With a combination of Easter, school holidays and Anzac day there is plenty of opportunity for family trips or solo outings.
Easter is early this year, meaning camping out on a high country lake is still feasible if the weather is settled.
April can be an interesting time for lakes.
The weather is often calm but surface activity dies off as cool mornings tend to mean there is not much insect activity.
There are still good conditions in the afternoon if it is warm enough.
Trolling is probably the most effective method for April.
In late April fish will be starting to congregate around stream mouths as they prepare for spawning.
Back country fishing can be fantastic in April.
Trout will be in great condition after another summer of very few bed altering floods. Rivers will be low and clear and large trout still respond well to dry flies.
Fishing competition at Kairaki
Fish & Game will be holding its annual Rangers competition at the northside of the Waimakariri River mouth (Kairaki) on Wednesday the 31st of March.
This also coincides with the last day of the salmon season so we expect there will be a lot of anglers there.
Fish & Game will be present in our tent. Weigh-in will be from 7.30 am until 1.30 pm with a prize-giving shortly afterwards.
We will run a continuous free BBQ from 9.30 am.
The angler with the largest salmon will be immortalised by an engraving on the Rangers Trophy.
The prizes are spot drawn.
Registration is on the day at the Fish & Game tent.
Please remember we need to sight your licence for you to enter.
For a salmon to be entered it must be caught on the northside of the river between the sea and the yacht club boat ramp.
Salmon season ends
Remember the sea-run salmon season ends at the end of March.
There is still the opportunity to fish for salmon at Lake Coleridge which is open right through until the 30th of September.
Drift diving programme
Staff at Fish & Game are wrapping up the drift dive programme for the season.

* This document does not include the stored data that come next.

(** X3. [calculate_metrics] is idempotent: on a frame with numeric base
    columns a second call on the same reference succeeds and leaves the
    heap exactly as the first call left it. *)
Theorem calculate_metrics_twice h df d n :
  h !! df = Some d ->
  has_base d n ->
  exists h1,
    calculate_metrics df h = (h1, Ok df) /\
    calculate_metrics df h1 = (h1, Ok df).
Proof.
  intros Hd Hb.
  destruct (has_base_columns d n Hb)
    as (a & l & s & oc & hc & (Ha & Hl & Hs & Hoc & Hhc) & _).
  pose proof (calculate_metrics_body_run d a l s oc hc Ha Hl Hs Hoc Hhc) as Hrun.
  exists (<[df := with_metrics a l s oc hc d]> h). split.
  - rewrite (calculate_metrics_run h df d Hd), Hrun. reflexivity.
  - assert (Hlt : df < length h) by (apply lookup_lt_Some with d, Hd).
    rewrite (calculate_metrics_run _ df (with_metrics a l s oc hc d))
      by (unfold heap, loc in *; apply list_lookup_insert_eq, Hlt).
    rewrite (calculate_metrics_body_run _ a l s oc hc)
      by (rewrite with_metrics_base by (unfold base_columns; repeat constructor);
          assumption).
    cbn [fst snd as_ref]. rewrite with_metrics_overwrite.
    unfold heap, loc in *. rewrite list_insert_insert_eq. reflexivity.
Qed.

Lemma no_string_column d k xs :
  base_numeric_or_missing d -> k ∈ @base_columns ->
  column k d = Some (StrS xs) -> False.
Proof.
  unfold base_numeric_or_missing. rewrite Forall_forall.
  intros Hn Hk E. specialize (Hn k Hk). rewrite E in Hn. exact Hn.
Qed.

Ltac no_string Hn E :=
  exfalso; refine (no_string_column _ _ _ Hn _ E);
  unfold base_columns; repeat constructor.

Ltac numeric_so_far :=
  repeat first [apply List.Forall_nil | apply List.Forall_cons; [eauto|]].

(** X4. How [calculate_metrics] ends on a frame whose base columns are
    numeric where they exist.  It succeeds when all five are there.
    Otherwise it raises [KeyError], naming the first base column that is
    missing in the order in which lines 28-30 read them: average daily
    demand, lead time, safety stock, order cost, holding cost.  It
    raises nothing else. *)
Theorem calculate_metrics_outcome d :
  base_numeric_or_missing d ->
  match (calculate_metrics_body d).2 with
  | Ok _ =>
      Forall (fun k => exists xs, column k d = Some (NumS xs)) base_columns
  | Raise (KeyError k) =>
      column k d = None /\
      exists before after,
        @base_columns = before ++ k :: after /\
        Forall (fun k' => exists xs, column k' d = Some (NumS xs)) before
  | Raise TypeError => False
  | Raise Stuck => False
  end.
Proof.
  intros Hn. unfold calculate_metrics_body.
  destruct (column "Average_Daily_Demand" d) as [[a|a]|] eqn:Ha;
    [|no_string Hn Ha|].
  2: { run_frame. cbn [snd]. split; [exact Ha|].
       exists [], ["Lead_Time_Days"; "Safety_Stock"; "Order_Cost";
                   "Holding_Cost"].
       split; [reflexivity|numeric_so_far]. }
  destruct (column "Lead_Time_Days" d) as [[l|l]|] eqn:Hl;
    [|no_string Hn Hl|].
  2: { run_frame. cbn [snd]. split; [exact Hl|].
       exists ["Average_Daily_Demand"],
              ["Safety_Stock"; "Order_Cost"; "Holding_Cost"].
       split; [reflexivity|numeric_so_far]. }
  destruct (column "Safety_Stock" d) as [[s|s]|] eqn:Hs;
    [|no_string Hn Hs|].
  2: { run_frame. cbn [snd]. split; [exact Hs|].
       exists ["Average_Daily_Demand"; "Lead_Time_Days"],
              ["Order_Cost"; "Holding_Cost"].
       split; [reflexivity|numeric_so_far]. }
  destruct (column "Order_Cost" d) as [[oc|oc]|] eqn:Hoc;
    [|no_string Hn Hoc|].
  2: { run_frame. cbn [snd]. split; [exact Hoc|].
       exists ["Average_Daily_Demand"; "Lead_Time_Days"; "Safety_Stock"],
              ["Holding_Cost"].
       split; [reflexivity|numeric_so_far]. }
  destruct (column "Holding_Cost" d) as [[hc|hc]|] eqn:Hhc;
    [|no_string Hn Hhc|].
  2: { run_frame. cbn [snd]. split; [exact Hhc|].
       exists ["Average_Daily_Demand"; "Lead_Time_Days"; "Safety_Stock";
               "Order_Cost"], [].
       split; [reflexivity|numeric_so_far]. }
  run_frame. cbn [snd]. unfold base_columns. numeric_so_far.
Qed.

Ltac line_28 :=
  split; [eauto|]; split; [left; reflexivity|]; split; reflexivity.

(** X5. A call that raises is not undone, on a frame whose base columns
    are numeric where they exist.  What it raises is a [KeyError]; it
    raised on line 28 and the frame is as it was, or it raised on line
    30 and the frame has received [ROP] and [Annual_Demand]; either way
    [EOQ] and [Total_Cost] are what they were before the call. *)
Theorem calculate_metrics_failure_leaves d e :
  base_numeric_or_missing d ->
  (calculate_metrics_body d).2 = Raise e ->
  (exists k, e = KeyError k) /\
  ((calculate_metrics_body d).1 = d \/
   exists a l s,
     column "Average_Daily_Demand" d = Some (NumS a) /\
     column "Lead_Time_Days" d = Some (NumS l) /\
     column "Safety_Stock" d = Some (NumS s) /\
     (calculate_metrics_body d).1 =
       assign "Annual_Demand" (NumS (annual_demand_column a))
         (assign "ROP" (NumS (rop_column a l s)) d)) /\
  column "EOQ" (calculate_metrics_body d).1 = column "EOQ" d /\
  column "Total_Cost" (calculate_metrics_body d).1 = column "Total_Cost" d.
Proof.
  intros Hn. unfold calculate_metrics_body.
  destruct (column "Average_Daily_Demand" d) as [[a|a]|] eqn:Ha;
    [|no_string Hn Ha|run_frame; intros [= <-]; cbn [fst]; line_28].
  destruct (column "Lead_Time_Days" d) as [[l|l]|] eqn:Hl;
    [|no_string Hn Hl|run_frame; intros [= <-]; cbn [fst]; line_28].
  destruct (column "Safety_Stock" d) as [[s|s]|] eqn:Hs;
    [|no_string Hn Hs|run_frame; intros [= <-]; cbn [fst]; line_28].
  destruct (column "Order_Cost" d) as [[oc|oc]|] eqn:Hoc; [|no_string Hn Hoc|];
  (destruct (column "Holding_Cost" d) as [[hc|hc]|] eqn:Hhc;
     [|no_string Hn Hhc|]);
  run_frame; cbn [fst snd]; intros He; try discriminate He;
  injection He as <-;
  (split; [eauto|]);
  (split; [|split; rewrite ?column_assign_ne by discriminate; reflexivity]);
  right; exists a, l, s; auto.
Qed.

We drift dive back country rivers (pictured above) to determine if our regulations are working for protecting the larger highly valued brown trout.
Most of our backcountry rivers have a maximum size limit of 400mmm to protect the larger fish.
Large fish in the headwaters are generally older fish and are not suitable for eating anyway.
Drift dive data is also useful for having data on the significance of rivers for trout habitat.
This can be handy when a power company expresses interest in damming rivers.
This year we found the trout were in superb condition but were also spread out through the drift dive reaches and looked to be active.
Some years when the fishing pressure is high, we often observe fish schooling up together in deep pools or hiding under banks.
This year there was a noticeable difference in where they were situated.